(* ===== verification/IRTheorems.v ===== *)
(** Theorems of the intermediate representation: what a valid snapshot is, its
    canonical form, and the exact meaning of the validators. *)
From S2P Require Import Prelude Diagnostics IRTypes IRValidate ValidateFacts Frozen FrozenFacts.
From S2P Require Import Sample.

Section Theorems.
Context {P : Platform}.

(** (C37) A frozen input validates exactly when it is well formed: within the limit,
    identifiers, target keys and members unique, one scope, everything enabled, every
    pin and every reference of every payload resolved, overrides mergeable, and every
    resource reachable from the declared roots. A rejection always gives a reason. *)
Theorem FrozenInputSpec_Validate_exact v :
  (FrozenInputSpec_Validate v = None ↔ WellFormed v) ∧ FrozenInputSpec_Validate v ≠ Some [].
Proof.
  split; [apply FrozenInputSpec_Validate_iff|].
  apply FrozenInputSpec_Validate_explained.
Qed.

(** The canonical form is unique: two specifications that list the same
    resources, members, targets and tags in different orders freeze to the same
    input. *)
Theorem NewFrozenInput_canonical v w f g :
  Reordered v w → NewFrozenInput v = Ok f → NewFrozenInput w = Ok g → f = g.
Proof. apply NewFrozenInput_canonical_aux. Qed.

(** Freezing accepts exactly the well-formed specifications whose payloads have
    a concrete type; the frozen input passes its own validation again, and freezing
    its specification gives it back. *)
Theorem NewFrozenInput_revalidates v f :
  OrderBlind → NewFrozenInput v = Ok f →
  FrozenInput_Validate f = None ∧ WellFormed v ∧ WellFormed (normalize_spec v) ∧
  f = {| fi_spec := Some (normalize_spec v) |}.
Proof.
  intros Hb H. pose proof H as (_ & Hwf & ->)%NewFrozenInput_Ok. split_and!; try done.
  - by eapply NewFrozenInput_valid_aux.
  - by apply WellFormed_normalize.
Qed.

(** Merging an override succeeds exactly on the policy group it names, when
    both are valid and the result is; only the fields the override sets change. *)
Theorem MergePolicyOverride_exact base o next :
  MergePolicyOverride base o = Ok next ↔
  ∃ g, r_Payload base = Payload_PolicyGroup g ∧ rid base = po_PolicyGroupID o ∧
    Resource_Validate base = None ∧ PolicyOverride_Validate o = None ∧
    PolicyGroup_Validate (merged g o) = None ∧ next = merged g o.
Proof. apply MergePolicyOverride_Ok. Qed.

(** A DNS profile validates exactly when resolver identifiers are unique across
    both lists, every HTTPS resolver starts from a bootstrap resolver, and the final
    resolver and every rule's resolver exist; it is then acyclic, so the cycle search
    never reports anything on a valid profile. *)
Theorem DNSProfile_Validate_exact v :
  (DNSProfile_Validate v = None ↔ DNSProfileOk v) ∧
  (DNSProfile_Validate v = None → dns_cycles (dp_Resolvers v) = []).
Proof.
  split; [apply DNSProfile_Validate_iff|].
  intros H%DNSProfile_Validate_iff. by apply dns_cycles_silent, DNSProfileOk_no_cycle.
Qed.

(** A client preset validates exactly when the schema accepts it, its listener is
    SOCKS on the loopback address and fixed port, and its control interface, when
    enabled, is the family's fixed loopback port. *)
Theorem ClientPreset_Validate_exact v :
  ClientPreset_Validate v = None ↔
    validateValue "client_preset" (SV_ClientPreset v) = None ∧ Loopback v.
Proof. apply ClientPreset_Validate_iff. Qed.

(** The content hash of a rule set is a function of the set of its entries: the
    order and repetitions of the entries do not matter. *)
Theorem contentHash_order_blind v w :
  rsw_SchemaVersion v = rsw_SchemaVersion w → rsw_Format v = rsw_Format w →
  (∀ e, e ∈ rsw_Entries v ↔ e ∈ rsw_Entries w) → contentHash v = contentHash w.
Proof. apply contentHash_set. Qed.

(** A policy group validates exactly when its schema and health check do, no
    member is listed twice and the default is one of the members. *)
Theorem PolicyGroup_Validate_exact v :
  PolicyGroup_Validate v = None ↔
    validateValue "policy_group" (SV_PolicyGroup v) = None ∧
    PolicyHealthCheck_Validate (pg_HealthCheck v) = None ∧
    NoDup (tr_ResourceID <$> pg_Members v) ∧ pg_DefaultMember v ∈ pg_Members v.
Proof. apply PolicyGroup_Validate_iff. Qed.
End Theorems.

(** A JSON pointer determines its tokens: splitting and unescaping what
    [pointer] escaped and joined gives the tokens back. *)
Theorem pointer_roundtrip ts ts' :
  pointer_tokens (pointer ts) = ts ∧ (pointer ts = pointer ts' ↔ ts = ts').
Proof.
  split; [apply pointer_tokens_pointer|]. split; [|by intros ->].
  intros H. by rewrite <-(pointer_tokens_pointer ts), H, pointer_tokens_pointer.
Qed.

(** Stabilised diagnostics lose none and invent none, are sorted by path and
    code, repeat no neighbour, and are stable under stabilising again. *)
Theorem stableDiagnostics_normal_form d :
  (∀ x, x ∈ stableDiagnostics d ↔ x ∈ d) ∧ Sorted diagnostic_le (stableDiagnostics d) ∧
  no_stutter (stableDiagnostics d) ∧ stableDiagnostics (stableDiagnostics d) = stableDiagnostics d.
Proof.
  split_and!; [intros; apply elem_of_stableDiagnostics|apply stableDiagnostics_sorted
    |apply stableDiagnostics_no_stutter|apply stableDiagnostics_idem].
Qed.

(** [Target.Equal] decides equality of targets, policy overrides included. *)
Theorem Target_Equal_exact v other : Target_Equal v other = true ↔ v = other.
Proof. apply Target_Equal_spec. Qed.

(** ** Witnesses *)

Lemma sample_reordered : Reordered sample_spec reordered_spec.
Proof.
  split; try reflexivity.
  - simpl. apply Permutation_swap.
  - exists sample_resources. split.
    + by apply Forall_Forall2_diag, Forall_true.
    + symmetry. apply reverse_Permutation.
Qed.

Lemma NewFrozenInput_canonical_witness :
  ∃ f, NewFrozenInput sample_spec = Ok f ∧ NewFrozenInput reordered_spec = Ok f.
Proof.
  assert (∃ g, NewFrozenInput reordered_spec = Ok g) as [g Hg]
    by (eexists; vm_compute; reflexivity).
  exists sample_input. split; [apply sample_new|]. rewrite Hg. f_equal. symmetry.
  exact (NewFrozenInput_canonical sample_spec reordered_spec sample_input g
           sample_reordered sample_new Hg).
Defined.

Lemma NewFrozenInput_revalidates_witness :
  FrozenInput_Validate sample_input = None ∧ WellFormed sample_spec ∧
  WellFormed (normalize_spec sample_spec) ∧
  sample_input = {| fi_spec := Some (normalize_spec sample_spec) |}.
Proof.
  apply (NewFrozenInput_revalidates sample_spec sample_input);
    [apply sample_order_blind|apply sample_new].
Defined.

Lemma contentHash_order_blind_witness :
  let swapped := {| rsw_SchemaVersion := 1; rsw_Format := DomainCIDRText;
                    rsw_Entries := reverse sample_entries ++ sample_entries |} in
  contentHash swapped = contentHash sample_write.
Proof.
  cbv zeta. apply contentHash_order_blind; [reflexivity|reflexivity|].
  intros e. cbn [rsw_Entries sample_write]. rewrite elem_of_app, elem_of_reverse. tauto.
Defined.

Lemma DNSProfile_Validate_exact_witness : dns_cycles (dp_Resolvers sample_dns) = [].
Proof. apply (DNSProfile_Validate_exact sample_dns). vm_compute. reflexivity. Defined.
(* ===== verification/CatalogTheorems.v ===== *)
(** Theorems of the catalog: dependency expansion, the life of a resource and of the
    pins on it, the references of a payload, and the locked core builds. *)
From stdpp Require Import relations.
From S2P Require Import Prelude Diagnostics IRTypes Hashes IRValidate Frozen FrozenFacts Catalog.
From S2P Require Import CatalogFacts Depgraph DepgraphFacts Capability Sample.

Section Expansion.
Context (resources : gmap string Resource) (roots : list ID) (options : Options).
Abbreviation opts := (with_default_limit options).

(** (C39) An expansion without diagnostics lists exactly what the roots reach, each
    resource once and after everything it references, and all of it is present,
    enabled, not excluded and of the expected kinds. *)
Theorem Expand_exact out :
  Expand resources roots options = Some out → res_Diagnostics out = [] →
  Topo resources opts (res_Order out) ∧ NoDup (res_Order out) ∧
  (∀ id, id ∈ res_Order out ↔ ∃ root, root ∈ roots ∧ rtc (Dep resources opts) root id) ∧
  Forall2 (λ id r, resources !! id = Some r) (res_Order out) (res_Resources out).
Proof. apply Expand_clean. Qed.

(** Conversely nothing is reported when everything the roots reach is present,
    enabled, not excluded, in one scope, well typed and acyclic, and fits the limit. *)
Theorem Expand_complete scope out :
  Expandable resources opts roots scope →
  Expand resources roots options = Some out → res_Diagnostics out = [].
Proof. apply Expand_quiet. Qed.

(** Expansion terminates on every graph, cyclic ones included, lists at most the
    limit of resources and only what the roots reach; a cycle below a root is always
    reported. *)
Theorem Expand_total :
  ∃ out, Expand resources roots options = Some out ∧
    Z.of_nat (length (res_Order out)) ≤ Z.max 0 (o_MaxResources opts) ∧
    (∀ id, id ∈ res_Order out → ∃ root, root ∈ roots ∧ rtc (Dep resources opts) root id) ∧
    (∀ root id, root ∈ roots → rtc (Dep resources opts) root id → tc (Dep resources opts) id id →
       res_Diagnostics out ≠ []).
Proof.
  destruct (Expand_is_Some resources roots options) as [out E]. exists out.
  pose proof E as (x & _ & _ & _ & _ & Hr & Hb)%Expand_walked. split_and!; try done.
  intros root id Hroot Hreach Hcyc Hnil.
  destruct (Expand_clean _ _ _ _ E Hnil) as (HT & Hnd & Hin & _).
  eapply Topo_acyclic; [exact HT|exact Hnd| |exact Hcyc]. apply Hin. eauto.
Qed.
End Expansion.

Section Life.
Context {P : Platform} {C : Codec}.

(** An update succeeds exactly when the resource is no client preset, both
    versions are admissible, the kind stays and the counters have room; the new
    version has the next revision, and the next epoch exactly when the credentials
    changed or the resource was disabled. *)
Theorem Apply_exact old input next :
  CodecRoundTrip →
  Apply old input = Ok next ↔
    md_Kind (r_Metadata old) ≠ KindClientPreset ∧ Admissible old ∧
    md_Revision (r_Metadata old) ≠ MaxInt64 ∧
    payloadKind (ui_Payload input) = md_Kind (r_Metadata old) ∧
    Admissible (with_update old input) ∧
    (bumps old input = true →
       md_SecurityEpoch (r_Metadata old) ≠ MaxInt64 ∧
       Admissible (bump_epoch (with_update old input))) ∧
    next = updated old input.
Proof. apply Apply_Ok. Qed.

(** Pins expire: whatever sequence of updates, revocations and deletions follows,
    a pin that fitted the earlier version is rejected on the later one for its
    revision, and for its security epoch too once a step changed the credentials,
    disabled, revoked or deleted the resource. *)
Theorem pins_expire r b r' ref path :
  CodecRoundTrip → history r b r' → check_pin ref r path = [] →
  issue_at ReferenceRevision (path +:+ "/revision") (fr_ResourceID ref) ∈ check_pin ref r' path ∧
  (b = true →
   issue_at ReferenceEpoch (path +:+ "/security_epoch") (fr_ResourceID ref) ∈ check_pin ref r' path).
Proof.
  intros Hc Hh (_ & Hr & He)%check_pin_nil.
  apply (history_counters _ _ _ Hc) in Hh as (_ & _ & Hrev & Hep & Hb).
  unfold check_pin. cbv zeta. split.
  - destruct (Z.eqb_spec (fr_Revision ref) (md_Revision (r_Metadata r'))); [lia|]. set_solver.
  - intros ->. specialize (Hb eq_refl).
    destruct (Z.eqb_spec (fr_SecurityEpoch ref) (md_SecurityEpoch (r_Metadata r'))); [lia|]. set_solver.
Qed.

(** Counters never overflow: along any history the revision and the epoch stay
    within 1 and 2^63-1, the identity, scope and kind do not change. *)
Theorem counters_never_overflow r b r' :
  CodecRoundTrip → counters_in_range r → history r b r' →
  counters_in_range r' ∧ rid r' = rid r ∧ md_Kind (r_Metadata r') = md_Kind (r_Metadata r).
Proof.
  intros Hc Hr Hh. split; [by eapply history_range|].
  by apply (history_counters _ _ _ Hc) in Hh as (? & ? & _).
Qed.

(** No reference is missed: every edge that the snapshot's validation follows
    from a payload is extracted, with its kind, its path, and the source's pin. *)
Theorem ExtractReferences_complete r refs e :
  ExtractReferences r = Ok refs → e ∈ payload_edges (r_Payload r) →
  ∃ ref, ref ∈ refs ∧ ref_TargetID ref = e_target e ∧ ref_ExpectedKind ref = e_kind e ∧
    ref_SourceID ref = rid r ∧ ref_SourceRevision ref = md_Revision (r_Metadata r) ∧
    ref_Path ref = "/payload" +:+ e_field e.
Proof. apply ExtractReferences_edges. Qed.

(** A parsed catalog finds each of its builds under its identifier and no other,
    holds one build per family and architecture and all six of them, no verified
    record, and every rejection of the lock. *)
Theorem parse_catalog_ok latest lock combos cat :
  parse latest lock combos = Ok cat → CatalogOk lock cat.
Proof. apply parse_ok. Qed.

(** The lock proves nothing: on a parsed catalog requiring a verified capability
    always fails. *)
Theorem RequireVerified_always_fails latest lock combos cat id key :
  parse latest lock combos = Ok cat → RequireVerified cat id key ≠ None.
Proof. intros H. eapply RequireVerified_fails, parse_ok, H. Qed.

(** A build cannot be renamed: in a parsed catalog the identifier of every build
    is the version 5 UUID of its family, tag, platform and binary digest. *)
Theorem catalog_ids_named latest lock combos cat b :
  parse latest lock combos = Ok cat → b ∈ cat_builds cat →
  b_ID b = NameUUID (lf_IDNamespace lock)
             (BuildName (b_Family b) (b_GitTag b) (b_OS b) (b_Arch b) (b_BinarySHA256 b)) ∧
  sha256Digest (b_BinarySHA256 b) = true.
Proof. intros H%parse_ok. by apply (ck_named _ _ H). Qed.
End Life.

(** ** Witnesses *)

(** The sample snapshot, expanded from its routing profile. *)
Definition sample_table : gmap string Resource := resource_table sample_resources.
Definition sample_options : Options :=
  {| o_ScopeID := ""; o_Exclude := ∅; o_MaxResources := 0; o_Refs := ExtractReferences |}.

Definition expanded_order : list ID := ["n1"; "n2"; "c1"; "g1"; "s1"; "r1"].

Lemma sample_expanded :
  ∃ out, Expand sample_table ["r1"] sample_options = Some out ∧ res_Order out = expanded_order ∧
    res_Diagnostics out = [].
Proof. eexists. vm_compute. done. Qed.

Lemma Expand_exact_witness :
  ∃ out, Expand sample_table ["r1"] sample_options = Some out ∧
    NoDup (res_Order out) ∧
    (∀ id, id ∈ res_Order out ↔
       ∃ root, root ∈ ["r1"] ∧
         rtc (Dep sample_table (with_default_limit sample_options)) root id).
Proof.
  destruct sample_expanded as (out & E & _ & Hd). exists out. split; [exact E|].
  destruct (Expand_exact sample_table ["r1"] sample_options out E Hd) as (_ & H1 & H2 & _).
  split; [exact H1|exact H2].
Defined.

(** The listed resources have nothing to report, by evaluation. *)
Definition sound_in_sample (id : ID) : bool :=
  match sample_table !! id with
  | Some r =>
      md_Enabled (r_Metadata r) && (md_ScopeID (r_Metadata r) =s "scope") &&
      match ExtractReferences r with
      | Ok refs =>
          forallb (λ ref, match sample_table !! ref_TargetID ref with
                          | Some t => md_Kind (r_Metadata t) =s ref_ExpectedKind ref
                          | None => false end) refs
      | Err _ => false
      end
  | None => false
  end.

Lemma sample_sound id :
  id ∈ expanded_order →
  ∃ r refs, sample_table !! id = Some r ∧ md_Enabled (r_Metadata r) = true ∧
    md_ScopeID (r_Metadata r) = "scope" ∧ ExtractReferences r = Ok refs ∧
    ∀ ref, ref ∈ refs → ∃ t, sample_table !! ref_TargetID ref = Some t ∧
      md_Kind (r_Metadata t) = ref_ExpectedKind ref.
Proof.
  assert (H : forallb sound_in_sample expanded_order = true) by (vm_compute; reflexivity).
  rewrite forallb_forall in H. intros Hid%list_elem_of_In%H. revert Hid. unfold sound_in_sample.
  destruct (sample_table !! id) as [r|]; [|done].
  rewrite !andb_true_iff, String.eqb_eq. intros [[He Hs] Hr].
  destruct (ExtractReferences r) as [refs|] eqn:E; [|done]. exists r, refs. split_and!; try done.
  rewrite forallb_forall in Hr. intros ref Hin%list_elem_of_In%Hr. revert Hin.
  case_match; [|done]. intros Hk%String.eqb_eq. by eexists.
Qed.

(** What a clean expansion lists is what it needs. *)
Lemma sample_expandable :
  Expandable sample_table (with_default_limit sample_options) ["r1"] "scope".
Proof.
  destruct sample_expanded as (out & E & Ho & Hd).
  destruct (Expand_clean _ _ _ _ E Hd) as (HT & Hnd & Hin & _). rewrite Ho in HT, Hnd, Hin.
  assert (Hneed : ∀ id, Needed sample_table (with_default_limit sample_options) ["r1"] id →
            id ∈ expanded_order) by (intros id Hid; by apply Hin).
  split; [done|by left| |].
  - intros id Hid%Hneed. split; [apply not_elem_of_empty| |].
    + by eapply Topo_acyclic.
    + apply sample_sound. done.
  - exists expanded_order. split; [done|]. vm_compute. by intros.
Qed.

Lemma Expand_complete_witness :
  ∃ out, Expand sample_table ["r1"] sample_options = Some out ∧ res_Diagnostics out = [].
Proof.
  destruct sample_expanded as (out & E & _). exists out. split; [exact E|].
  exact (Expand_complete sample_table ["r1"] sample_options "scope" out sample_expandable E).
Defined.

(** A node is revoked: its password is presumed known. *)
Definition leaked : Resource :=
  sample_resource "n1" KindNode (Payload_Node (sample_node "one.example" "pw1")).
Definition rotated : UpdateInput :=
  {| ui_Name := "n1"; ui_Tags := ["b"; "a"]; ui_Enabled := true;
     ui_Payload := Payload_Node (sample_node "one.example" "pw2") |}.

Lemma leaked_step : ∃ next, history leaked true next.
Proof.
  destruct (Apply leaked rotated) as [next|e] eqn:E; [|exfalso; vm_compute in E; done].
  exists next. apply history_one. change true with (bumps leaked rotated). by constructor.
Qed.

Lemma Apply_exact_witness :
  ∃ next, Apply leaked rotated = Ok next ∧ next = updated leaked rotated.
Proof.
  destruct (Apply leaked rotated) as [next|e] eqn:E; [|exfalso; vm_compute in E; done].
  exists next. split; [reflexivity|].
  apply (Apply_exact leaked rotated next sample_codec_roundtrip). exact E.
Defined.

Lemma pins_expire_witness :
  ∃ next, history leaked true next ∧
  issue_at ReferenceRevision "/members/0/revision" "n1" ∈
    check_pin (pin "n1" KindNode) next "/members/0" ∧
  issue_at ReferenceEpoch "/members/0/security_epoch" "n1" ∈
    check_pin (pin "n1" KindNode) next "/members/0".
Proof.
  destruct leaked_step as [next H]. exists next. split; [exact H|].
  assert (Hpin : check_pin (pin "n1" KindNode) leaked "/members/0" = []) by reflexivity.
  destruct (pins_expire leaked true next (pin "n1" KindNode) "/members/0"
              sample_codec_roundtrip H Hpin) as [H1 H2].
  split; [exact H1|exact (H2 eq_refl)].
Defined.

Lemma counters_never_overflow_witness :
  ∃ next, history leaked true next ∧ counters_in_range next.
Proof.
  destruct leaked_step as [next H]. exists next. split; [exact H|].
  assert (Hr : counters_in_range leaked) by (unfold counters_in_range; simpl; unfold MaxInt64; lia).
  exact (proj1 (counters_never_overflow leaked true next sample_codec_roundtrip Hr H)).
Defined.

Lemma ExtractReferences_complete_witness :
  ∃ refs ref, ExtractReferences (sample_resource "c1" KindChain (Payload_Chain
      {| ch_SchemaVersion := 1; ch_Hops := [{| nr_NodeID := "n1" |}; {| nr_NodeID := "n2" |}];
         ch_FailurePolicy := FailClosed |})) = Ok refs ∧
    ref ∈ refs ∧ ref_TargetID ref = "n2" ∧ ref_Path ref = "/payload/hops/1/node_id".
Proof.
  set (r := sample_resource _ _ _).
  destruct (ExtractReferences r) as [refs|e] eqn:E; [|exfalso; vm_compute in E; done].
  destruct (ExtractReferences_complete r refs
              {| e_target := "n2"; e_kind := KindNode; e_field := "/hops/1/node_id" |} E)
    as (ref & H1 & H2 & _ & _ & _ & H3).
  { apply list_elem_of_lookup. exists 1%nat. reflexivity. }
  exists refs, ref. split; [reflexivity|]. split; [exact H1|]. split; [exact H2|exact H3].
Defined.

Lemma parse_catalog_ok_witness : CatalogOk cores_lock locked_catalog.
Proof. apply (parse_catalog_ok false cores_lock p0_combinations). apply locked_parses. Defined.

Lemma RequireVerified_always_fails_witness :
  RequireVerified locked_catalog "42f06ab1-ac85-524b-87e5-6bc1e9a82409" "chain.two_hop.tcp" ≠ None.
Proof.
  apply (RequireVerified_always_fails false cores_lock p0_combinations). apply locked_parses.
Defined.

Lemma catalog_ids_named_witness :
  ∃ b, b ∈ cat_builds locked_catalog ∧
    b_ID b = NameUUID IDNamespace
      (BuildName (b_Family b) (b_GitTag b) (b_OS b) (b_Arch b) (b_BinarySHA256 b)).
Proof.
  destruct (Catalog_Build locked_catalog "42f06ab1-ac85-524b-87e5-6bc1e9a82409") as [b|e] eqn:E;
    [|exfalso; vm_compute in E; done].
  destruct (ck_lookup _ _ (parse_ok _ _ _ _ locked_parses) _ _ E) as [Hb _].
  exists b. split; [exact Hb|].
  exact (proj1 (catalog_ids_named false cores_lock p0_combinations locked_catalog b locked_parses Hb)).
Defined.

____________________

Transcribe each line of the data above, unaltered, from the one where "sample_codec_roundtrip H Hpin)" appears to the one where "set (r := sample_resource _ _ _)." appears, inclusive of both.

              sample_codec_roundtrip H Hpin) as [H1 H2].
  split; [exact H1|exact (H2 eq_refl)].
Defined.

Lemma counters_never_overflow_witness :
  ∃ next, history leaked true next ∧ counters_in_range next.
Proof.
  destruct leaked_step as [next H]. exists next. split; [exact H|].
  assert (Hr : counters_in_range leaked) by (unfold counters_in_range; simpl; unfold MaxInt64; lia).
  exact (proj1 (counters_never_overflow leaked true next sample_codec_roundtrip Hr H)).
Defined.

Lemma ExtractReferences_complete_witness :
  ∃ refs ref, ExtractReferences (sample_resource "c1" KindChain (Payload_Chain
      {| ch_SchemaVersion := 1; ch_Hops := [{| nr_NodeID := "n1" |}; {| nr_NodeID := "n2" |}];
         ch_FailurePolicy := FailClosed |})) = Ok refs ∧
    ref ∈ refs ∧ ref_TargetID ref = "n2" ∧ ref_Path ref = "/payload/hops/1/node_id".
Proof.
  set (r := sample_resource _ _ _).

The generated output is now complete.